Beyond the famous Sunday market, Delhi has a quiet but rich network of book culture. Khan Market remains one of India’s most loved bookstore destinations, home to Bahrisons and The Full Circle. Connaught Place has its own cluster. South Extension, Saket, and Hauz Khas have independent stores that cater to a younger, literary crowd.
In the university areas – North Campus, the stretches around JNU and Jamia – you will find the kind of pavement shops that stock everything from curriculum texts to dog-eared novels that have exchanged hands four or five times.
What makes Delhi’s book culture particularly interesting is the sheer diversity of demand. This is simultaneously a city that consumes self-help books voraciously, reads Hindi literature and poetry with genuine passion, and prepares for every competitive exam under the sun. The reading identity of Delhi is plural – and the book market reflects that completely.

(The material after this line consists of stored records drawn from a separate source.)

Lemma assign_window {A} (row v : list A) (c h : Z) :
  0 <= c -> 0 <= h -> c + h <= Z.of_nat (length row) ->
  length v = Z.to_nat h ->
  Py.assign row c (c + h) v =
    Ok (take (Z.to_nat c) row ++ v ++ drop (Z.to_nat (c + h)) row).
Proof.
  intros Hc Hh Hfit Hv. unfold Py.assign.
  rewrite !bound_in_range by lia.
  replace (c + h - c) with h by lia.
  rewrite decide_True by done.
  by replace (Z.to_nat c + Z.to_nat h)%nat with (Z.to_nat (c + h)) by lia.
Qed.

(** ** The batch assembler: one lane *)

Section LaneProperties.

Context {T : Type} {G : Type} (gen_next : G -> pulled T G).
Variable num_steps : nat.

Local Abbreviation copy := (copy num_steps).
Local Abbreviation pull := (pull gen_next).
Local Abbreviation refill := (refill gen_next).
Local Abbreviation iteration := (iteration gen_next num_steps).
Local Abbreviation fill_lane := (fill_lane gen_next num_steps).
Local Abbreviation yields_only := (yields_only gen_next).

Local Abbreviation fill := (@fill T G).
Local Abbreviation how_many := (how_many num_steps).

Lemma copy_Ok (f f' : fill) (s : sentence T) :
  copy f s = Ok f' ->
  cur_pos f' = cur_pos f + how_many f s /\
  cur f' = Some (Py.from (fst s) (how_many f s),
                 match ch_row f with
                 | Some _ => (fun cs => Py.from cs (how_many f s)) <$> snd s
                 | None => snd s
                 end) /\
  Py.assign (in_row f) (cur_pos f) (cur_pos f + how_many f s)
    (Py.upto (fst s) (how_many f s)) = Ok (in_row f') /\
  Py.assign (tg_row f) (cur_pos f) (cur_pos f + how_many f s)
    (Py.slice (fst s) 1 (how_many f s + 1)) = Ok (tg_row f') /\
  gen f' = gen f /\ hist f' = hist f.
Proof.
  unfold copy. intros H.
  destruct (Py.assign (in_row f) _ _ _) as [inputs| |]; try discriminate.
  simpl in H.
  destruct (ch_row f) as [row|], (snd s) as [cs|]; simpl in H;
    try discriminate.
  - destruct (Py.assign row _ _ _) as [chars| |]; try discriminate.
    simpl in H.
    destruct (Py.assign (tg_row f) _ _ _) as [targets| |]; try discriminate.
    simpl in H. injection H as <-. by simpl.
  - destruct (Py.assign (tg_row f) _ _ _) as [targets| |]; try discriminate.
    simpl in H. injection H as <-. by simpl.
  - destruct (Py.assign (tg_row f) _ _ _) as [targets| |]; try discriminate.
    simpl in H. injection H as <-. by simpl.
Qed.

Lemma pull_Ok (i : nat) (f f1 : fill) (s : sentence T) :
  pull i f = Ok (Some (f1, s)) ->
  exists g',
    gen_next (gen f) = Yielded s g' /\
    f1 = {| cur_pos := cur_pos f; cur := Some s; in_row := in_row f;
            ch_row := ch_row f; tg_row := tg_row f; gen := g';
            hist := hist f ++ [(i, s)] |}.
Proof.
  unfold pull. intros H.
  destruct (gen_next (gen f)) as [s' g'| |e].
  - injection H as <- <-. by exists g'.
  - discriminate.
  - by destruct (decide _).
Qed.

Lemma pull_None (i : nat) (f : fill) :
  pull i f = Ok None ->
  gen_next (gen f) = Exhausted \/ gen_next (gen f) = Failed StopIteration.
Proof.
  unfold pull. intros H.
  destruct (gen_next (gen f)) as [s' g'| |e]; [discriminate|by left|].
  destruct (decide _) as [->|]; [by right|discriminate].
Qed.

Lemma refill_Ok (i : nat) (f f1 : fill) (s : sentence T) :
  refill i f = Ok (Some (f1, s)) ->
  (f1 = f /\ cur f = Some s /\ 1 < remaining s) \/
  (pull i f = Ok (Some (f1, s)) /\
   forall s0, cur f = Some s0 -> remaining s0 <= 1).
Proof.
  unfold refill. intros H.
  destruct (cur f) as [s0|] eqn:Hcur.
  - destruct (Z.leb_spec (remaining s0) 1).
    + right. split; [done|]. by intros ? [= <-].
    + left. by injection H as <- <-.
  - right. split; [done|]. by intros ? [=].
Qed.

Lemma refill_None (i : nat) (f : fill) :
  refill i f = Ok None -> pull i f = Ok None.
Proof.
  unfold refill. intros H.
  destruct (cur f) as [s0|]; [|done].
  by destruct (Z.leb_spec (remaining s0) 1).
Qed.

Finding Books in Delhi – Physical, Online, and Everything Between
Delhi gives you options that few Indian cities can match. Whether you prefer walking into a physical store, browsing a pavement stall on a lazy Sunday, or shopping from your hostel room, there is a way to find what you are looking for.
The Physical Book Scene
For new books, Delhi’s retail scene is well-developed. Crossword, Apeejay Oxford Bookstore at Connaught Place, and the bookshops inside Select Citywalk and DLF Malls stock a wide range of titles across genres. Bahrisons in Khan Market remains a beloved institution – small, personal, and curated with genuine care. For academic titles, shops near Delhi University’s North Campus (the Kamla Nagar and Hudson Lane stretch) and South Campus are the natural first stop.
For used and second-hand books, the real action happens at street level. The Daryaganj Sunday Book Market is the obvious starting point, but the pavement sellers on Ansari Road, the small shops tucked into Lajpat Nagar’s lanes, and the informal student-run book exchanges that pop up near campus gates every semester are all worth knowing about.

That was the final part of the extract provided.